(Source records)
(* ===== verification/RebaseRows.v ===== *)
(** One row under two changes: what the resolution of a conflict leaves
    ([resolved]), and what the rebased local change makes of the remote row
    ([rebase_row]). *)

From S2P Require Import Prelude Varint Value Session SessionRead SessionProps SessionApply SessionStore SessionStep SessionNet.
From S2P Require Import Changeset ChangesetMerge Rebase.
Import Varint Value Session SessionRead SessionProps SessionApply SessionStore SessionStep SessionNet.
Import Changeset ChangesetFields ChangesetMerge Rebase.
Local Open Scope Z_scope.

Module RebaseRows.

(** ** Fields by their number *)

Lemma field_nat (fs : list (option Value)) (n : nat) : field fs (Z.of_nat n) = match fs !! n with Some f => f | None => None end.
Proof. unfold field. by rewrite get_nat. Qed.

Lemma field_lt fs (n : nat) v : field fs (Z.of_nat n) = Some v -> Z.of_nat n < zlen fs.
Proof. rewrite field_nat. destruct (fs !! n) eqn:E; [|done]. intros _. apply lookup_lt_Some in E. unfold zlen. lia. Qed.

Lemma field_some (row : list Value) (n : nat) : field (Some <$> row) (Z.of_nat n) = row !! n.
Proof. rewrite field_nat, list_lookup_fmap. by destruct (row !! n). Qed.

Lemma field_range (g : Z -> option Value) m (n : nat) : Z.of_nat n < m -> field (g <$> column_range m) (Z.of_nat n) = g (Z.of_nat n).
Proof. intros H. rewrite field_nat, list_lookup_fmap, lookup_column_range by done. done. Qed.

Lemma zlen_range {A} (g : Z -> A) m : 0 <= m -> zlen (g <$> column_range m) = m.
Proof. intros H. unfold zlen. rewrite length_fmap. by apply zlen_column_range. Qed.

Lemma rfield_columns fl b vs (n : nat) : (n < length vs)%nat ->
  rfield (columns (rebase_field fl b) 0 vs) (Z.of_nat n) = rebase_field fl b (Z.of_nat n) (field vs (Z.of_nat n)).
Proof.
  intros H. unfold rfield. rewrite get_nat, lookup_columns, field_nat. destruct (lookup_lt_is_Some_2 vs n H) as (f & ->). done.
Qed.

(** Records are equal when their fields are. *)
Lemma record_ext (a b : list (option Value)) : length a = length b -> (forall n : nat, (n < length b)%nat -> field a (Z.of_nat n) = field b (Z.of_nat n)) -> a = b.
Proof.
  intros L H. apply (list_eq_same_length _ _ (length b)); [done..|]. intros n f g Hn Hf Hg. specialize (H n Hn). rewrite !field_nat, Hf, Hg in H. congruence.
Qed.

Lemma storable_record (fs : list (option Value)) : (forall (n : nat) v, field fs (Z.of_nat n) = Some v -> storable v) -> Forall storable_field fs.
Proof.
  intros H. apply Forall_lookup. intros n [v|] E; [|done]. apply (H n). by rewrite field_nat, E.
Qed.

Section rows.
Context (fl : bytes).
Notation n := (zlen fl).

(** The row [y] with the columns that differ between [x] and [z] set as in
    [z]. *)
Definition three_way (x y z : list Value) : list Value :=
  zip_with (fun v xz => if decide (xz.1 = xz.2) then v else xz.2) y (zip x z).

(** The record of the change from [x] to [y]. *)
Definition row_change (x y : option (list Value)) : option ChangeRecord :=
  match x, y with
  | None, None => None
  | None, Some row => Some (mkRecord Insert [] (Some <$> row))
  | Some old, None => Some (mkRecord Delete (Some <$> old) [])
  | Some old, Some row =>
      if rows_differ old row then Some (mkRecord Update (update_old fl false old row) (update_new fl false old row)) else None
  end.

(** The change from [x] to [z] applies to [y] without a conflict and leaves
    [w]; or it is forced through. *)
Definition clean (x y z w : option (list Value)) : Prop :=
  match x, z with
  | None, None => False
  | None, Some _ => y = None /\ w = z
  | Some _, None => y = x /\ w = None
  | Some x, Some z => exists y', y = Some y' /\ w = Some (three_way x y' z) /\
      forall (i : nat) u v, x !! i = Some u -> z !! i = Some v -> u <> v -> y' !! i = Some u
  end.
(** ** A record that fits *)

Lemma apply_takes (st : @ApplyState D K) r f : valid (a_db st) -> takes fl r (m st !! k) f -> keyed_opt fl k f ->
  moved (rows := rows) (valid := valid) t st (apply_one_change on_conflict t n fl r st) (upd (m st) k f).
Proof using KS.
  intros V T Kf. unfold takes in T. destruct (r_op r) eqn:Op.
  - destruct T as (E & row & -> & ->). destruct Kf as (L & _ & _ & Ek).
    destruct (apply_insert_clean on_conflict t st row V L) as (db' & Ed & V' & U & O); [by rewrite Ek|].
    exists db'. split; [exact Ed|]. split; [done|]. split; [|done]. rewrite U, Ek. done.
  - destruct T as (old & row & fo & fn & -> & E & -> & Lo & Ln & _ & _ & Ho & Hn). destruct (ks_rows rows _ _ _ _ V E) as (L & Ek).
    unfold apply_one_change, apply_update. simpl. rewrite update_sets_ok by done. bind_step.
    assert (assign (update_sets fl fn) old = row) as A.
    { pose proof (assign_key fl _ old (update_sets_safe fl fn)) as (La & _). apply row_ext; [destruct Kf as (Lr & _); congruence|]. intros i u v Hu Hv.
      assert (i < length old)%nat as Hi by (apply lookup_lt_Some in Hu; unfold zlen in *; lia). destruct (lookup_lt_is_Some_2 old i Hi) as (v0 & Hv0).
      rewrite (update_assigns fl fn old i v0 L Hv0) in Hu. rewrite (Hn i v0 Hv0) in Hv. congruence. }
    destruct (update_sets fl fn) as [|s0 sets0] eqn:Es.
    { simpl in A. subst row. exists (a_db st). split; [by destruct st|]. split; [done|]. split; [|done]. apply map_eq. intros k'.
      destruct (decide (k' = k)) as [ -> |N]; [by rewrite upd_eq|by rewrite upd_ne]. }
    rewrite <- Es in *. rewrite update_terms_ok by done. bind_step.
    destruct (where_of_old fl old fo L) as (ws & W & Nk & M); [congruence|exact Ho|]. rewrite L, update_terms_ok in W by done. injection W as <-.
    pose proof (ks_update rows (a_db st) t (update_sets fl fn) _ _ V Nk (update_sets_safe fl fn)) as I. rewrite Ek, E, M, A in I.
    destruct I as (db' & -> & V' & U & O). bind_step. exists db'. split; [done|]. split; [done|]. split; [|done]. exact U.
  - destruct T as (-> & old & -> & E). destruct (ks_rows rows _ _ _ _ V E) as (L & Ek).
    rewrite <- (delete_record_full fl). destruct (apply_delete_clean on_conflict t st false old V) as (db' & Ed & V' & U & O); [by rewrite Ek|].
    exists db'. split; [exact Ed|]. split; [done|]. split; [|done]. rewrite U, Ek. done.
Qed.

**WHAT THIS TASK INVOLVES:** Nothing but a number should be given: the number of lines in the records that contain the word "assert".

**TASK SOLUTION:** 2